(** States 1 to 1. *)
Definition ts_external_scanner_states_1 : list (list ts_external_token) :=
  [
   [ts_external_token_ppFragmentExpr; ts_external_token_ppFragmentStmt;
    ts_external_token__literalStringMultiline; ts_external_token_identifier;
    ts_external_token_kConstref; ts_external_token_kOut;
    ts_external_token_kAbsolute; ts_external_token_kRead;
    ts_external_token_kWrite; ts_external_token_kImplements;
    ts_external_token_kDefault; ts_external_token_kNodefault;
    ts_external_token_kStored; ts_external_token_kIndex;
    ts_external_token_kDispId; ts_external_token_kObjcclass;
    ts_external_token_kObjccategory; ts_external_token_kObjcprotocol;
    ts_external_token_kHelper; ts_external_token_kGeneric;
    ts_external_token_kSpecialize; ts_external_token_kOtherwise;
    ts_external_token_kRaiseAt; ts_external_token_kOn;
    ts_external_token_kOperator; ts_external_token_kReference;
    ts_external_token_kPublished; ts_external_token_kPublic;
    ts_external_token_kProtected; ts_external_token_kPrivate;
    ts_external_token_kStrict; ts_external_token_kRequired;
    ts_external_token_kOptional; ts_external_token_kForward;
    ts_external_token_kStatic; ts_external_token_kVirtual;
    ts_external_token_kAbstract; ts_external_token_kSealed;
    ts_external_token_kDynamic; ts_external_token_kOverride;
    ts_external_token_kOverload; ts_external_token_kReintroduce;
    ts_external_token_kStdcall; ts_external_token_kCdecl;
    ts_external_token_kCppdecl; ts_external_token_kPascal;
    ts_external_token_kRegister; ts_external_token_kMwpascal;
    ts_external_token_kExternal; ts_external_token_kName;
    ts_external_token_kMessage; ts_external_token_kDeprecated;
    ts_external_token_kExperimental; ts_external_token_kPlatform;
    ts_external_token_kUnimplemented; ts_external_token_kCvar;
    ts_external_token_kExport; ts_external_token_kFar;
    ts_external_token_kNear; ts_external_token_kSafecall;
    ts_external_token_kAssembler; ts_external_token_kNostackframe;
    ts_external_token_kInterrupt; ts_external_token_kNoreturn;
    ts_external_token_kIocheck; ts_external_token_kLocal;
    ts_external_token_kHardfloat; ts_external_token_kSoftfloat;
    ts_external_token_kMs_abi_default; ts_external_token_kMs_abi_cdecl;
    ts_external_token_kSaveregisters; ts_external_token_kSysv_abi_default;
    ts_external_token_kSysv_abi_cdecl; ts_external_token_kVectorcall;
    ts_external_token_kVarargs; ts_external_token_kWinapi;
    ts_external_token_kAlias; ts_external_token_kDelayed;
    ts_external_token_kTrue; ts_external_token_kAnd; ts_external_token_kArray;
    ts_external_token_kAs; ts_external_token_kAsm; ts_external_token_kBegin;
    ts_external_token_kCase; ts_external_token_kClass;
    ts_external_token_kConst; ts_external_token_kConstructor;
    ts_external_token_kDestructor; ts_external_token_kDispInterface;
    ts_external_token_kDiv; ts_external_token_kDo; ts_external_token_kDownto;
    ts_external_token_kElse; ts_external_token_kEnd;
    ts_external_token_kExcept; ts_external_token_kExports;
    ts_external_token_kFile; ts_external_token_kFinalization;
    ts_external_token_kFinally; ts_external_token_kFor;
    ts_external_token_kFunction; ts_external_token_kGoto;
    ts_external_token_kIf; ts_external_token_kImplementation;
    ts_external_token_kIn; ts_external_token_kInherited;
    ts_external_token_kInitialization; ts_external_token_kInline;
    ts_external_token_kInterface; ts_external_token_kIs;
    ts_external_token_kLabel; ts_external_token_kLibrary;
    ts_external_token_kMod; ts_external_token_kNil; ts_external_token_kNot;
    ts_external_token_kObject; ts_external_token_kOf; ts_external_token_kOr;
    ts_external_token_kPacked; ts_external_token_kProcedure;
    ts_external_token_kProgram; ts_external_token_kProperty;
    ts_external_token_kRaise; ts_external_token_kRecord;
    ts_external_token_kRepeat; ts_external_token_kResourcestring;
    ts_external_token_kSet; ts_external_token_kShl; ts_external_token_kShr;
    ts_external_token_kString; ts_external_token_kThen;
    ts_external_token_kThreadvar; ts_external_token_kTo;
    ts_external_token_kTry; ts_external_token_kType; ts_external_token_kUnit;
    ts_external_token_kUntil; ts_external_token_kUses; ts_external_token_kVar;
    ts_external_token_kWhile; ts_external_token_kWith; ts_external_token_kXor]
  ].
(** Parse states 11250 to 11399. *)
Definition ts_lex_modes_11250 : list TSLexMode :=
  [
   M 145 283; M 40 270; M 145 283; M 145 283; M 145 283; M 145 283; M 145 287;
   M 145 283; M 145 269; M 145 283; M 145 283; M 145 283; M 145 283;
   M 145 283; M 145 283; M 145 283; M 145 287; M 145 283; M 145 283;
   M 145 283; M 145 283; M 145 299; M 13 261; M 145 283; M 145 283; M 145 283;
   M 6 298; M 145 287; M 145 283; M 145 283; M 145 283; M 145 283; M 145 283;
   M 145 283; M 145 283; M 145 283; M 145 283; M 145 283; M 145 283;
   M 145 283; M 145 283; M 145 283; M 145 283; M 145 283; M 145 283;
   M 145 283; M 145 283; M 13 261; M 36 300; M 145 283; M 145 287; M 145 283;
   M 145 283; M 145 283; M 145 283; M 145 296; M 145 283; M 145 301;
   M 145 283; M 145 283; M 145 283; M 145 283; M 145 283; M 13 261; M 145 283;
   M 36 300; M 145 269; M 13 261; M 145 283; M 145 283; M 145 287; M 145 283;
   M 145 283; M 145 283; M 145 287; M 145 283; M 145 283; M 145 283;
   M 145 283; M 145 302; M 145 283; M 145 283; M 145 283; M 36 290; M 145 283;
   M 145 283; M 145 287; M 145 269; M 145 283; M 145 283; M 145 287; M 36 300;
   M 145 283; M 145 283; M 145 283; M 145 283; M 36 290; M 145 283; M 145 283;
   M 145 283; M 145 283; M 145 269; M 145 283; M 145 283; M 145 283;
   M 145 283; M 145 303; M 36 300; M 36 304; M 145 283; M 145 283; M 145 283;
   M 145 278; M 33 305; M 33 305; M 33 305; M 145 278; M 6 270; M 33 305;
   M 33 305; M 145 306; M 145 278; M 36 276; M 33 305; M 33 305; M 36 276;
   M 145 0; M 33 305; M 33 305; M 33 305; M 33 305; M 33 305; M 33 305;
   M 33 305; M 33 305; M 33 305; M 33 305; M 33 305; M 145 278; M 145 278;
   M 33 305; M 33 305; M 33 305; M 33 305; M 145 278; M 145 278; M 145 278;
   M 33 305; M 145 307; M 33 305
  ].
---*---
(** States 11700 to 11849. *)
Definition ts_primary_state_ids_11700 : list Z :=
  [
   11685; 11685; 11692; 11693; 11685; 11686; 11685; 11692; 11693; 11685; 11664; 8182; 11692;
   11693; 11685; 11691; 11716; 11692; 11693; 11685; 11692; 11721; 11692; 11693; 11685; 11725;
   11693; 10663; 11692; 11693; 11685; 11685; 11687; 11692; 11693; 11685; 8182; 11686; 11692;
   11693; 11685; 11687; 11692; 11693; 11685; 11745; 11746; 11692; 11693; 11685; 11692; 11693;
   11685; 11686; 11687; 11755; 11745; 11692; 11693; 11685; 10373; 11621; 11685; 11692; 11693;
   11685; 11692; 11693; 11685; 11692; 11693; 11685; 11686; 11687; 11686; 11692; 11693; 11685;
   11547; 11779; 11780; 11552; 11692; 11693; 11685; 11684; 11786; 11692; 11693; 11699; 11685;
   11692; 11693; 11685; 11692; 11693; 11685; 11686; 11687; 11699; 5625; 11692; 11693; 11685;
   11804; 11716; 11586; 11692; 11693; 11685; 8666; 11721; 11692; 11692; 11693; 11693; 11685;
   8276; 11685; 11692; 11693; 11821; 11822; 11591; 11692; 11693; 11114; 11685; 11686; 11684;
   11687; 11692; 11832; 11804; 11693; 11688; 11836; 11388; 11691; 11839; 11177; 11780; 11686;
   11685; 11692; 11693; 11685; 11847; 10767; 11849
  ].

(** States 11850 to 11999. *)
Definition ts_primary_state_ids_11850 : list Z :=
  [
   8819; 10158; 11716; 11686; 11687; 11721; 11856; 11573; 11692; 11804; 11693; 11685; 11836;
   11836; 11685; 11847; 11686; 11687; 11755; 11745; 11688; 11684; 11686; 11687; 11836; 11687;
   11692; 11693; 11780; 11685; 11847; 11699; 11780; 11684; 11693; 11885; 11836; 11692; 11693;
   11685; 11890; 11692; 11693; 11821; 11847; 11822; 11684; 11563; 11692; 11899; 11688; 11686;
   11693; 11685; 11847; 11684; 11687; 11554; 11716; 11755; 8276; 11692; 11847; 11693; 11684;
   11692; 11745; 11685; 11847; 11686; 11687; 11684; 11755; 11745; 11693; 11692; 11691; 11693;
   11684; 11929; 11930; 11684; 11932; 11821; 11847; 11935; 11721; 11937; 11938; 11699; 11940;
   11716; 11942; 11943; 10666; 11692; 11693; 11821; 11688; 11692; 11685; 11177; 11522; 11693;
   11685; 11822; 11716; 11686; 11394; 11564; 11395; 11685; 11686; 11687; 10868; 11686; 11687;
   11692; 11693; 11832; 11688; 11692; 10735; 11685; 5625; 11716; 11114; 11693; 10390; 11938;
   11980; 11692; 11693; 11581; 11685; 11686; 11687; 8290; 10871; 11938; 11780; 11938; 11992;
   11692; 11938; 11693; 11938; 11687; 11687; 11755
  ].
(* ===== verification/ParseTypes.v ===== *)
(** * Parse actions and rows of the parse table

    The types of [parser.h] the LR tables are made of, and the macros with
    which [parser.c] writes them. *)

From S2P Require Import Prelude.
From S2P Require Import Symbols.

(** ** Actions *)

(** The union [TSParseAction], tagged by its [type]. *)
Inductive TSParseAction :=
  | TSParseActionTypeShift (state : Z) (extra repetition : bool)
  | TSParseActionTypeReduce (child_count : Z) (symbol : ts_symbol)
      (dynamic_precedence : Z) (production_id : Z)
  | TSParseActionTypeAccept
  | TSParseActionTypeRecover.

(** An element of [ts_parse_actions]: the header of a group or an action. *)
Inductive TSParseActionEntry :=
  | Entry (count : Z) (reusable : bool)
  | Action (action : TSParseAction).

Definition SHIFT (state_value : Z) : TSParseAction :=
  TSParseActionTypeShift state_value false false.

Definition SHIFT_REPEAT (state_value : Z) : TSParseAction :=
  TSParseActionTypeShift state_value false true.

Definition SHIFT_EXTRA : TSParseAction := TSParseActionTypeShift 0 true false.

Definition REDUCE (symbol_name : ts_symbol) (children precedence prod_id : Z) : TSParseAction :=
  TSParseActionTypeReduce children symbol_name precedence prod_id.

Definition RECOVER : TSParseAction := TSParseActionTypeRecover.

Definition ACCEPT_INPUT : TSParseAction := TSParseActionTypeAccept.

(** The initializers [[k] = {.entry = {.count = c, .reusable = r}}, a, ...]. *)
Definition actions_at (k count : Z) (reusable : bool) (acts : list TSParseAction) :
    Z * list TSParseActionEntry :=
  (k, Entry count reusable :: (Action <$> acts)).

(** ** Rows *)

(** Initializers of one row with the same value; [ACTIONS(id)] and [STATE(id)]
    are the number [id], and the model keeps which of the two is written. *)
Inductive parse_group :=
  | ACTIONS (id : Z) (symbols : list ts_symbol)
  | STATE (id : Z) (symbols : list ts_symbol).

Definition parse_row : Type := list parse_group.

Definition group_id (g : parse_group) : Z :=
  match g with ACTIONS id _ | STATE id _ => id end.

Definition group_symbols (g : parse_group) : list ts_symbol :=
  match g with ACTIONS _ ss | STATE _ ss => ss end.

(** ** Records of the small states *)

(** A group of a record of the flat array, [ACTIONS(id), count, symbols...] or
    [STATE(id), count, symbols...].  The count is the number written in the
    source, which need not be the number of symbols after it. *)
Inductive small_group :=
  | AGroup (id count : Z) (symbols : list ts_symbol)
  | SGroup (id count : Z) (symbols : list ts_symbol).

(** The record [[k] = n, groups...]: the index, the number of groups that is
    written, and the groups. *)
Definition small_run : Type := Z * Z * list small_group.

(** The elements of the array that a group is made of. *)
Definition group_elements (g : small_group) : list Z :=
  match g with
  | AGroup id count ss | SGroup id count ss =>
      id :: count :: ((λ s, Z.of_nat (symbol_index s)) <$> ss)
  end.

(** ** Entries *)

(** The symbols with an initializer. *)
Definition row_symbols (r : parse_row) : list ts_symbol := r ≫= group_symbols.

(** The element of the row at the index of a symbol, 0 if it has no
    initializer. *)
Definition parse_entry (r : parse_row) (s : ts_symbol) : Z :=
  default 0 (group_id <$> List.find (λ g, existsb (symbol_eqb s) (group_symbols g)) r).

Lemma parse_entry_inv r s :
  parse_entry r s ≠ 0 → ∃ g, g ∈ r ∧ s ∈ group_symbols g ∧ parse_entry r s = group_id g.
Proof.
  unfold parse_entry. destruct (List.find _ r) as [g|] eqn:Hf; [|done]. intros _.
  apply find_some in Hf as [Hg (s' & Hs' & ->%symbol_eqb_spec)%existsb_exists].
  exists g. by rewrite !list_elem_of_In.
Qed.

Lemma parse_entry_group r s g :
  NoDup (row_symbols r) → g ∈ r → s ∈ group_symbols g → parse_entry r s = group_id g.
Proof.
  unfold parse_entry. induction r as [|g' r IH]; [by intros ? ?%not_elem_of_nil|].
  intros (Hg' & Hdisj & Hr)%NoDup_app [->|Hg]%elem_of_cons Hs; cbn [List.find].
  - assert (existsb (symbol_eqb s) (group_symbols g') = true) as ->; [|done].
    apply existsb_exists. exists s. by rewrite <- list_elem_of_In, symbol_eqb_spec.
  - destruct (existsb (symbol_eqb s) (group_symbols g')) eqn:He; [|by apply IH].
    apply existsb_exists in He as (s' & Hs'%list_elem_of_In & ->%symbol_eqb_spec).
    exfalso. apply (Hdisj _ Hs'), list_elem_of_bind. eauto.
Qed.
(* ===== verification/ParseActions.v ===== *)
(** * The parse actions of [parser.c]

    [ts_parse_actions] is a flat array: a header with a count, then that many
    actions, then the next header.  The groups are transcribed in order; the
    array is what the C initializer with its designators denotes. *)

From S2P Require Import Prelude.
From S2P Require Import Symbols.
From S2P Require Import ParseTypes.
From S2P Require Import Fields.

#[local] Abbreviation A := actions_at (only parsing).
---*---
Search the listing above for the lines with "11693; 11685; 11847; 11684;" and "11685; 11822; 11716;", then output those lines and all lines between them exactly.

   11693; 11685; 11847; 11684; 11687; 11554; 11716; 11755; 8276; 11692; 11847; 11693; 11684;
   11692; 11745; 11685; 11847; 11686; 11687; 11684; 11755; 11745; 11693; 11692; 11691; 11693;
   11684; 11929; 11930; 11684; 11932; 11821; 11847; 11935; 11721; 11937; 11938; 11699; 11940;
   11716; 11942; 11943; 10666; 11692; 11693; 11821; 11688; 11692; 11685; 11177; 11522; 11693;
   11685; 11822; 11716; 11686; 11394; 11564; 11395; 11685; 11686; 11687; 10868; 11686; 11687;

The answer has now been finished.